AWS Simple Storage Service (S3)  incubating 

Object storage offering 99.999999999% (11 nines) data durability.

Internals

Based on Amazon Dynamo (not the same as DynamoDB) - technology developed internally at amazon for a incrementally scalable, highly available key-value storage system.

Scope

Regional, although AWS does call it global at places.

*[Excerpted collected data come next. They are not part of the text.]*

(* ===== verification/ChdStub.v ===== *)
(** * CHD images in a build without libchdr (internal/fs/compression/chd/chd_nocgo.go)

    A stub takes the place of the package: it claims no extension, and opens nothing. *)
From S2P Require Import Prelude UdpfsProtocol CachedReader CompressedFile GoPath.

Definition stub_Available : bool := false.
Definition stub_Extensions : list path := [].

Inductive chdStub := ChdStub.

(** [ReadBlock] returns a nil slice and no error. *)
#[export] Instance stub_reader : BlockReader chdStub := {
  ReadBlock _ s := Ok (Val [], s);
  BlockSize _ := -1;
  NumBlocks _ := -1;
  UncompressedSize _ := -1;
  BR_Close s := (None, s);
  BR_Stat _ := None
}.

Definition stub_Open (file : option OsFile) : outcome (result go_error chdStub) := Ok (Err OtherError).
Definition stub_GetStat (f : OsFile) : outcome (option CompressedInfo) := Ok None.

Can you create a bucket without specifying a region?

Consistency

  • read-after-write consistency for PUT, and DELETE requests
  • Strongly consistent for reads, always returns the most recent data. Note, a read op initiated before a write op is finished can return either old or new data.
  • No out of the box object locking for concurrent writes (manage in app code), so be mindful of write conflicts
  • last-writer-wins for conflict resolution of concurrent writes

More here

Storage class

  1. Standard
  2. Intelligent tiering
  3. Express One-Zone (High Performance)
  4. Standard Infrequent Access
  5. One-Zone Infrequent Access
  6. Glacier Instant Retrieval
  7. Glacier Flexible Retrieval
  8. Glacier Deep Archive
  9. S3 on [outposts]

More https://aws.amazon.com/s3/storage-classes/

Lifecycle rules

Use to transition between storage classes or deleting/expiring objects etc. Be sure to not operate on too many small objects as the transition cost will be more than any cost gains due to storage class change.

Object lock

Use to retain particular objects for compliance reasons.

Encryption

AWS encrypts all objects uploaded to S3 using SSE-S3 by default. This can be changed in bucket settings.

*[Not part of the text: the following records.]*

(* ===== verification/CompressionProperties.v ===== *)
(** * The properties of the compressed images

    What the reader of a compressed image shows of the uncompressed data, per
    format and for all formats behind [image_Open], and what its cache keeps. *)
From stdpp Require Import gmap.
From S2P Require Import Prelude UdpfsProtocol BlockCache CachedReader CompressedFile Cso Zso Chd GoPath CompressedImage ImageSafety.

(** ** A concrete image for the witnesses

    Decoders that copy their input into the buffer: "compressed" blocks are stored
    bytes, and a CHD file is a header and one hunk. *)
Module Stored.
#[global] Instance stored_inflate : Inflate := {| flate_read := λ b, Val b; zlib_read := λ b, Err OtherError |}.
#[global] Instance stored_lz4 : Lz4 := λ b n, Val (copy_at 0 b (replicate (Z.to_nat n) (z2b 0))).
#[global] Instance stored_chd : LibChdr :=
  {| chd_file := list (list byte);
     chd_open := λ f, Some [copy_at 0 (drop 124 (f_data f)) (replicate (Z.to_nat (be_at (f_data f) 56 4)) (z2b 0))];
     chd_read := λ h i, match h with Some hunks => hunks !! Z.to_nat i | None => None end |}.
#[global] Instance stored_decoders : Decoders := Build_Decoders _ _ _ true.

Definition content : list byte := map z2b [1; 2; 3; 4; 5; 6].
Definition blocks : list (bool * list byte) := [(true, map z2b [1; 2; 3; 4]); (false, map z2b [5; 6])].
Definition cso_file : OsFile := mkFile (str "a.cso") (image (cso_header 4 6) blocks) zeroTime.
Definition ziso_file : OsFile := mkFile (str "a.zso") (image (ziso_header 4 6) blocks) zeroTime.

Lemma cso_blocks : cso_stores 4 content blocks.
Proof.
  split; [done|]. intros [|[|i]] p d Hi; [injection Hi as <- <-|injection Hi as <- <-|done].
  - split; [done|]. by exists [].
  - exists (map z2b [5; 6]). split; [by left|]. by exists (map z2b [0; 0]).
Defined.

Lemma ziso_blocks : ziso_stores 4 content blocks.
Proof.
  split; [done|]. intros [|[|i]] p d Hi; [injection Hi as <- <-|injection Hi as <- <-|done].
  - split; [done|]. by exists [].
  - split; [done|]. exists (map z2b [5; 6; 0; 0]). split; [done|]. by exists (map z2b [0; 0]).
Defined.

Lemma stored_lz4_length : lz4_keeps_length.
Proof.
  intros src n out Hn [= <-]. unfold zlen. rewrite length_copy_at, length_replicate. lia.
Qed.

Lemma stored_chd_length : chd_fills_buffer.
Proof.
  intros f h i hunk [= <-]. cbn [chd_read stored_chd]. intros Hh. apply list_lookup_singleton_Some in Hh as [_ <-].
  unfold zlen. rewrite length_copy_at, length_replicate. pose proof (be_at_bound (f_data f) 56 4). lia.
Qed.

Lemma cso_image_file : image_file content (str "/iso/A.CSO") cso_file (RCso (cso_opened 4 content blocks cso_file)).
Proof. constructor; [by left|done|done|done|exact cso_blocks|done]. Defined.

Lemma ziso_image_file : image_file content (str "/iso/a.zso") ziso_file (RZso (ziso_opened 4 content blocks ziso_file)).
Proof. constructor; [by left|done|done|done|exact ziso_blocks|done]. Defined.

Definition zso_blocks : list (list byte) := [map z2b [1; 2; 3; 4]; map z2b [5; 6]].
Definition zso_file : OsFile := mkFile (str "b.zso") (zso_image 4 6 zso_blocks) zeroTime.

Lemma zso_image_file : image_file content (str "/iso/b.zso") zso_file (RZso (zso_opened 4 content zso_blocks zso_file)).
Proof.
  constructor; [by left|done|done|done| |done]. split; [done|].
  intros [|[|i]] d Hi; [injection Hi as <-|injection Hi as <-|done]; (split; [done|]).
  - exists (map z2b [1; 2; 3; 4]). split; [done|]. by exists [].
  - exists (map z2b [5; 6; 0; 0]). split; [done|]. by exists (map z2b [0; 0]).
Defined.

(** CHD files of one hunk: the header, with the logical size, the hunk size and the
    unit size, and the hunk. *)
Definition chd_bytes (logical hunkSize unitSize : Z) (hunk : list byte) : list byte :=
  chdMagic ++ map z2b [0; 0; 0; 124; 0; 0; 0; 5] ++ replicate 16 (z2b 0) ++ rev (le_put 8 logical) ++
  replicate 16 (z2b 0) ++ rev (le_put 4 hunkSize) ++ rev (le_put 4 unitSize) ++ replicate 60 (z2b 0) ++ hunk.

(** A DVD image of three bytes, in a hunk of four. *)
Definition dvd_file : OsFile := mkFile (str "d.chd") (chd_bytes 3 4 4 (map z2b [1; 2; 3; 0])) zeroTime.

Lemma dvd_image_file : ∃ r, image_file (map z2b [1; 2; 3]) (str "/iso/d.chd") dvd_file r.
Proof.
  eexists. eapply (ImageDvd _ _ _ _ _ [map z2b [1; 2; 3; 0]]);
    [by left|vm_compute; reflexivity|vm_compute; reflexivity|]. split_and!; try done.
  - by exists (map z2b [0]).
  - intros [|i] hunk Hi; [by injection Hi as <-|done].
Defined.

(** A CD image of one mode 2 frame, whose user data are its bytes from 24 on. *)
Definition mode2_hunk : list byte :=
  cdSync ++ map z2b [0; 0; 0; 2] ++ replicate 8 (z2b 0) ++ replicate 2424 (z2b 7).
Definition cd_file : OsFile := mkFile (str "c.chd") (chd_bytes 2448 2448 2448 mode2_hunk) zeroTime.

Lemma cd_image_file : ∃ r, image_file (replicate 2048 (z2b 7)) (str "/iso/c.chd") cd_file r.
Proof.
  eexists. eapply (ImageChd _ _ _ _ _ [mode2_hunk]);
    [by left|vm_compute; reflexivity|vm_compute; reflexivity| |vm_compute; reflexivity]. split_and!; try done.
  intros [|i] hunk Hi; [by injection Hi as <-|done].
Defined.
End Stored.

(** ** The formats *)

(** C23: a CSO file laid out by an encoder (24-byte header with the uncompressed
    size and the block size, offset table with the flag of plain blocks, blocks in
    order) is accepted by the parser, and the opened image represents exactly the
    encoded content: it has the right number of blocks and size, and every block
    reads without error to the bytes of that block. *)
Theorem cso_image_roundtrip `{Inflate} bs content l f :
  0 < bs < 2 ^ 31 → zlen content < 2 ^ 31 → table_end l + zlen (payload l) < 2 ^ 31 →
  cso_stores bs content l → f_data f = image (cso_header bs (zlen content)) l →
  ∃ c, cso_parseHeader f = Ok (Val c) ∧ cso_blockSize c = bs ∧ cso_size c = zlen content ∧
    cso_numBlocks c = (zlen content + bs - 1) / bs ∧
    ∀ idx, 0 <= idx < cso_numBlocks c →
      ∃ b, cso_ReadBlock idx c = Ok (Val b, c) ∧
        take (length (content_block bs idx content)) b = content_block bs idx content.
Proof.
  intros Hbs Hsize Hfit Hst Hf. exists (cso_opened bs content l f).
  rewrite (cso_parse_image bs content l f) by done. split; [done|]. split; [done|]. split; [done|].
  split; [apply Hst|]. intros idx Hidx.
  destruct (cso_read_image bs content l f Hfit Hst Hf idx Hidx) as (b & Hrun & k & ->).
  exists (content_block bs idx content ++ k). split; [done|]. by rewrite take_app_length.
Qed.

Lemma cso_image_roundtrip_witness :
  ∃ c, cso_parseHeader Stored.cso_file = Ok (Val c) ∧ cso_size c = 6 ∧ cso_numBlocks c = 2.
Proof.
  destruct (cso_image_roundtrip 4 Stored.content Stored.blocks Stored.cso_file) as (c & H1 & _ & H2 & H3 & _);
    [done..|exact Stored.cso_blocks|done|]. by exists c.
Defined.

(** C24: the same for ZISO files, whose table has one more entry for the end of
    the last block, plain blocks flagged, and the others LZ4 blocks. *)
Theorem ziso_image_roundtrip `{Lz4} bs content l f :
  0 < bs < 2 ^ 31 → zlen content < 2 ^ 31 → table_end l + zlen (payload l) < 2 ^ 31 →
  ziso_stores bs content l → f_data f = image (ziso_header bs (zlen content)) l →
  ∃ z, zso_parseHeader f = Ok (Val z) ∧ zso_ziso z = true ∧ zso_blockSize z = bs ∧
    zso_size z = zlen content ∧ zso_numBlocks z = (zlen content + bs - 1) / bs ∧
    ∀ idx, 0 <= idx < zso_numBlocks z →
      ∃ b, zso_ReadBlock idx z = Ok (Val b, z) ∧
        take (length (content_block bs idx content)) b = content_block bs idx content.
Proof.
  intros Hbs Hsize Hfit Hst Hf. exists (ziso_opened bs content l f).
  rewrite (ziso_parse_image bs content l f) by done. split_and!; try done; [apply Hst|].
  intros idx Hidx.
  destruct (ziso_read_image bs content l f Hbs Hfit Hst Hf idx Hidx) as (b & Hrun & k & ->).
  exists (content_block bs idx content ++ k). split; [done|]. by rewrite take_app_length.
Qed.

Lemma ziso_image_roundtrip_witness :
  ∃ z, zso_parseHeader Stored.ziso_file = Ok (Val z) ∧ zso_size z = 6 ∧ zso_numBlocks z = 2.
Proof.
  destruct (ziso_image_roundtrip 4 Stored.content Stored.blocks Stored.ziso_file)
    as (z & H1 & _ & _ & H2 & H3 & _); [done..|exact Stored.ziso_blocks|done|]. by exists z.
Defined.

(** C35: a plain block of a file with the ZSO magic is never read: in a file below
    2 GiB, whenever reading a block whose table entry has the plain flag succeeds,
    the result is a block of zeros, because the flag is left in the file offset. *)
Theorem zso_plain_block_lost `{Lz4} idx z f raw b z' :
  zso_ziso z = false → zso_f z = Some f → zlen (f_data f) < 2 ^ 31 →
  zso_offsets z !! Z.to_nat idx = Some raw → 2 ^ 31 <= raw < 2 ^ 32 →
  zso_ReadBlock idx z = Ok (Val b, z') →
  b = replicate (Z.to_nat (zso_blockSize z)) (z2b 0).
Proof. exact (zso_plain_block idx z f raw b z'). Qed.

Definition zso_plain_file : OsFile := mkFile (str "b.zso") (map z2b [7; 7; 7; 7]) zeroTime.
Definition zso_plain_image : ZSO :=
  mkZSO (Some zso_plain_file) zeroInfo [2 ^ 31; 2 ^ 31; 0] 4 3 12 0 false.

Lemma zso_plain_block_lost_witness :
  let lz := Stored.stored_lz4 in
  ∃ b, zso_ReadBlock 0 zso_plain_image = Ok (Val b, zso_plain_image) ∧
    b = replicate (Z.to_nat (zso_blockSize zso_plain_image)) (z2b 0).
Proof.
  assert (zso_ReadBlock 0 zso_plain_image = Ok (Val (map z2b [0; 0; 0; 0]), zso_plain_image)) as Hrun
    by (vm_compute; reflexivity).
  exists (map z2b [0; 0; 0; 0]). split; [exact Hrun|].
  exact (zso_plain_block_lost 0 zso_plain_image zso_plain_file (2 ^ 31) _ _ eq_refl eq_refl eq_refl
    eq_refl (conj (Z.le_refl _) eq_refl) Hrun).
Defined.

(** Reading a hunk of a CD image gives the 2048 bytes of user data of each of
    its frames, in order: those after the 16-byte header of a mode 1 sector, after
    the 24-byte header of a mode 2 sector, and the start of a sector without sync
    pattern. *)
Theorem cd_hunk_user_data `{LibChdr} c hunk idx :
  chd_isCDFormat c = true → 0 <= idx < chd_numBlocks c → chd_read (chd_chd c) idx = Some hunk →
  chd_framesPerHunk c * cdFrameSize <= zlen hunk → 0 <= chd_framesPerHunk c →
  chd_ReadBlock idx c = Ok (Val (hunk_data (Z.to_nat (chd_framesPerHunk c)) hunk), c) ∧
  length (hunk_data (Z.to_nat (chd_framesPerHunk c)) hunk) =
    (Z.to_nat (chd_framesPerHunk c) * Z.to_nat cdUserData)%nat.
Proof.
  intros Hcd Hidx Hread Hlen Hf. unfold cdFrameSize in Hlen. split.
  - unfold chd_ReadBlock. rewrite (proj2 (Z.ltb_ge idx 0)), (proj2 (Z.leb_gt _ idx)) by lia. cbn [orb].
    rewrite Hread, Hcd. cbn [negb]. pose proof (cd_frames_spec (Z.to_nat (chd_framesPerHunk c)) 0 hunk []) as Hs.
    change (Z.of_nat 0) with 0 in Hs. rewrite Hs by lia. by rewrite bind_Ok.
  - apply length_hunk_data. lia.
Qed.

(** A hunk of one mode 1 frame whose user data is all [42]. *)
Definition mode1_frame : list byte :=
  cdSync ++ map z2b [0; 0; 0; 1] ++ replicate 2432 (z2b 42).
Definition cd_example : CHD (H := Stored.stored_chd) :=
  @mkCHD Stored.stored_chd (Some [mode1_frame]) 2448 2048 1 2048 true 1 zeroInfo.

Lemma cd_hunk_user_data_witness :
  let lib := Stored.stored_chd in
  chd_ReadBlock 0 cd_example = Ok (Val (hunk_data 1 mode1_frame), cd_example) ∧
  take 3 (hunk_data 1 mode1_frame) = map z2b [42; 42; 42].
Proof.
  intros lib.
  assert (chd_framesPerHunk cd_example * cdFrameSize <= zlen mode1_frame) as Hl by (vm_compute; discriminate).
  split; [|by vm_compute].
  exact (proj1 (cd_hunk_user_data cd_example mode1_frame 0 eq_refl (conj (Z.le_refl 0) eq_refl) eq_refl Hl
    Z.le_0_1)).
Defined.

(** ** Reading through the cache *)

(** C13: an image file of a format that the program reads opens under its extension,
    and any sequence of reads and seeks on the opened image returns what the same
    sequence returns on a file with the uncompressed content whose seeks are kept
    inside its bounds, as the code keeps them: the bytes, their number, the EOF at the
    end, and the positions; no read fails or panics.  The formats are CSO with plain,
    DEFLATE and zlib blocks, ZISO with plain and LZ4 blocks, ZSO with LZ4 blocks (its
    plain blocks are lost, see zso_plain_block_lost), and CHD of CDs and of other
    images such as DVDs; CSO, ZISO and ZSO with alignment 0 and below 2 GiB. *)
Theorem image_reads_like_plain `{Decoders} content p f r n ops :
  image_file content p f r → Forall file_op_ok ops →
  ∃ c c', image_Open p (Some f) n = Ok (Some c) ∧
    reader_run ops c = Ok (fst (plain_run content ops 0), c') ∧
    cr_pos c' = snd (plain_run content ops 0).
Proof.
  intros Hi Hops. destruct (image_Open_ok content p f r n Hi) as (c & Ho & Hok & Hpos & _).
  destruct (reader_run_refines content ops c (image_no_failure content) Hok Hops) as (c' & Hrun & _ & Hp).
  rewrite Hpos in Hrun, Hp. by exists c, c'.
Qed.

Other encryption options (SSE = server side encryption) -

  • SSE-C (customer managed keys)
  • SSE-KMS (kms keys - customer or aws managed) #
  • DSSE-KMS (dual-layer SSE using KMS keys)

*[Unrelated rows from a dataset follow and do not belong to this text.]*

(* ===== verification/OsWorld.v ===== *)
(** * The operating system, and file objects (internal/fs/interfaces, package os)

    The operating system is a parameter: an abstract state and the calls that the
    backend makes, each a function on that state.  A file object is what an open
    handle works on: an [os.File] or the cached reader of a compressed image. *)
From stdpp Require Import gmap.
From S2P Require Import Prelude UdpfsProtocol BlockCache CachedReader CompressedFile GoPath CompressedImage.

(** Times are in nanoseconds, on the monotonic clock.  [os_Image] is the file that
    opening a path for reading an image gives: the model takes its bytes at that time,
    and reading or closing them later is no call of the system. *)
Class OS (W : Type) := {
  osfile : Type;
  os_Now : W → Z * W;
  os_Getwd : W → option path;
  os_Stat : path → W → result go_error FileInfo * W;
  os_ReadDir : path → W → result go_error (list path) * W;
  os_EntryInfo : path → path → W → result go_error FileInfo * W;
  os_Mkdir : path → W → option go_error * W;
  os_MkdirAll : path → W → option go_error * W;
  os_Remove : path → W → option go_error * W;
  os_OpenFile : path → Z → W → result go_error osfile * W;
  file_Read : osfile → Z → W → list byte * option go_error * W;
  file_Write : osfile → list byte → W → Z * option go_error * W;
  file_Seek : osfile → Z → Z → W → Z * option go_error * W;
  file_Stat : osfile → W → result go_error FileInfo * W;
  file_Close : osfile → W → option go_error * W;
  os_Image : path → W → option OsFile
}.

(** The calls that only look, and those that may change what is stored.  Opening
    a file is one or the other by its flags.  [Close] is neither: it ends a file. *)
Inductive os_read_step {W} `{OS W} : W → W → Prop :=
| Step_Now w : os_read_step w (snd (os_Now w))
| Step_Stat p w : os_read_step w (snd (os_Stat p w))
| Step_ReadDir p w : os_read_step w (snd (os_ReadDir p w))
| Step_EntryInfo d p w : os_read_step w (snd (os_EntryInfo d p w))
| Step_OpenRead p w : os_read_step w (snd (os_OpenFile p O_RDONLY w))
| Step_Read f n w : os_read_step w (snd (file_Read f n w))
| Step_Seek f o wh w : os_read_step w (snd (file_Seek f o wh w))
| Step_FStat f w : os_read_step w (snd (file_Stat f w)).

Inductive os_write_step {W} `{OS W} : W → W → Prop :=
| Step_Mkdir p w : os_write_step w (snd (os_Mkdir p w))
| Step_MkdirAll p w : os_write_step w (snd (os_MkdirAll p w))
| Step_Remove p w : os_write_step w (snd (os_Remove p w))
| Step_OpenWrite p fl w : fl ≠ O_RDONLY → os_write_step w (snd (os_OpenFile p fl w))
| Step_Write f d w : os_write_step w (snd (file_Write f d w)).

Definition os_step {W} `{OS W} (w w' : W) : Prop := os_read_step w w' ∨ os_write_step w w'.

Create HintDb os.
#[export] Hint Constructors os_read_step os_write_step : os.
#[export] Hint Unfold os_step : os.

Lemma Step_Open {W} `{OS W} p fl (w : W) : os_step w (snd (os_OpenFile p fl w)).
Proof. destruct (decide (fl = O_RDONLY)) as [->|]; [left|right]; by constructor. Qed.
#[export] Hint Resolve Step_Open : os.

(** What package os documents of its files: a file that has been opened stays open
    until it is closed itself, and a new one is none of those that are open. *)
Class OSFiles (W : Type) `{OS W} := {
  os_isopen : osfile → W → Prop;
  os_step_open : ∀ f w w', os_step w w' → os_isopen f w → os_isopen f w';
  os_close_open : ∀ f g w, f ≠ g → os_isopen f w → os_isopen f (snd (file_Close g w));
  os_open_fresh : ∀ p fl w f, fst (os_OpenFile p fl w) = Val f →
    ¬ os_isopen f w ∧ os_isopen f (snd (os_OpenFile p fl w))
}.

(** What the program takes for granted of its host, which no documentation gives:
    the stat of an open file does not fail, nor does, right after the directory was
    read, that of a directory, and names have at most 255 bytes (NAME_MAX).  The
    code drops the errors of both stats (fileops.go:49 and :110) and would panic on
    the missing result, so this is a condition on the host, not a fact. *)
Class OSHost (W : Type) `{OSFiles W} := {
  os_fstat_open : ∀ f w, os_isopen f w → ∃ fi, fst (file_Stat f w) = Val fi;
  os_isdir : path → W → Prop;
  os_readdir_isdir : ∀ p w l, fst (os_ReadDir p w) = Val l → os_isdir p (snd (os_ReadDir p w));
  os_now_isdir : ∀ p w, os_isdir p w → os_isdir p (snd (os_Now w));
  os_close_isdir : ∀ p f w, os_isdir p w → os_isdir p (snd (file_Close f w));
  os_stat_isdir : ∀ p w, os_isdir p w → ∃ fi, fst (os_Stat p w) = Val fi;
  os_name_len : ∀ p w l, fst (os_ReadDir p w) = Val l → Forall (λ e, zlen e <= 255) l
}.

(** Both together: the host that the theorems without a panic are about. *)
Class OSLaws (W : Type) `{OS W} := {
  os_laws_files :: OSFiles W;
  os_laws_host :: OSHost W
}.

Section FileObject.
Context {W : Type} `{OS W} `{Decoders}.

(** The [Name] of an [os.File] is the name that was passed to OpenFile. *)
Inductive FileObject :=
| PlainFile (name : path) (f : osfile)
| ImageFile (r : CachedReader ImageReader).

Definition obj_Name (o : FileObject) : path :=
  match o with
  | PlainFile name _ => name
  | ImageFile r => CachedReader_Name r
  end.

(** A method may change the object, the system, or both. *)
Definition obj_Read (n : Z) (o : FileObject) (w : W)
    : outcome (list byte * option go_error * FileObject * W) :=
  match o with
  | PlainFile name f => let '(d, e, w) := file_Read f n w in Ok (d, e, o, w)
  | ImageFile r => '(d, e, r) ← CachedReader_Read n r; Ok (d, e, ImageFile r, w)
  end.

Definition obj_Write (data : list byte) (o : FileObject) (w : W)
    : Z * option go_error * FileObject * W :=
  match o with
  | PlainFile name f => let '(n, e, w) := file_Write f data w in (n, e, o, w)
  | ImageFile r => let '(n, e) := CachedReader_Write data r in (n, e, o, w)
  end.

Definition obj_Seek (offset whence : Z) (o : FileObject) (w : W)
    : Z * option go_error * FileObject * W :=
  match o with
  | PlainFile name f => let '(p, e, w) := file_Seek f offset whence w in (p, e, o, w)
  | ImageFile r => let '(p, e, r) := CachedReader_Seek offset whence r in (p, e, ImageFile r, w)
  end.

Definition obj_Stat (o : FileObject) (w : W) : result go_error FileInfo * W :=
  match o with
  | PlainFile _ f => file_Stat f w
  | ImageFile r => (Val (CachedReader_Stat r), w)
  end.

Definition obj_Close (o : FileObject) (w : W) : option go_error * FileObject * W :=
  match o with
  | PlainFile _ f => let '(e, w) := file_Close f w in (e, o, w)
  | ImageFile r => let '(e, r) := CachedReader_Close r in (e, ImageFile r, w)
  end.
End FileObject.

# With SSE-KMS there can be cost implications (KMS charges) if too many encrypted files are uploaded/downloaded. Always use a bucket key with SSE-KMS to reduce KMS costs.

Bucket Key

bucket-key Source

  • Uses the bucket ARN as the encryption context instead of the object ARN if using bucket keys, thus reducing calls to KMS, and eventually cost
  • Create unique data keys for objects
  • Used for a time-limited period within S3

Encrypt existing objects?

  • S3 Batch Operations - copy objects to same bucket.
  • Use AWS API (SDK/CLI) to copy objects to same bucket.

Replication

Access Logs

Useful for audit and security purposes. Deliver to a different S3 bucket. Alternative to switching on cloudtrail data events, and incurring higher cost.

Logs can be queried via athena.

Endpoints

Use endpoints to keep the data transfer within AWS backbone network, and reduce data transfer charges. S3 supports both gateway endpoints and interface endpoints.

Gateway

Think of it as the bare minimum for enabling private access to S3 from a vpc. Traffic does not travel via NAT or internet gateways avoiding the data transfer costs associated with them.

Interface

This is a more heavyweight solution, use this to access S3 from on-prem, peered VPCs in other AWS Regions, or even through a transit gateway.

Access Points

Network endpoints connected to a SINGLE bucket. A single bucket can have multiple access points, preferrebly for each service/app that needs access to the bucket. This design allows for keeping permissions modular and scoped to a particular application without impacting any other app. Unlike bucket policies which tend to be a monolith managing access for ALL apps together.

Multi-Region Access Points

Uses Global Accelerator under the hood to optimize S3 traffic. Ensures low latency access to data from anywhere in the world irrespective of the home region of the bucket and data.

It can centrally configure replication rules between buckets in different regions, and use the nearest bucket to fulfil a request.

Transfer Acceleration S3TA

Speeds up S3 transfers for apps where users are geographically far away from the bucket’s region. It uses cloudfront edge and AWS backbone network to speed up the data transfer by as much as 50 to 500%. Only accelerated transfers are billed. Enable in S3 bucket properties.

Performance

Dependent on keys (path)

Events

File operations can directly trigger events for services

If the service isn’t supported directly, create a data events only cloudtrail, this will push the event to eventbridge. Add a rule with detail-type:AWS API Call via CloudTrail and target the required service.

Security

A public bucket can be tracked by IAM Access Analyzer findings.

Enable server access logging and send logs to a different bucket. Use these logs for security audit, understanding usage patterns etc. Query via athena.

SELECT requestdatetime, remoteip, requester, key 
FROM s3_access_logs_db.mybucket_logs 
WHERE key = 'images/picture.jpg' AND operation like '%DELETE%';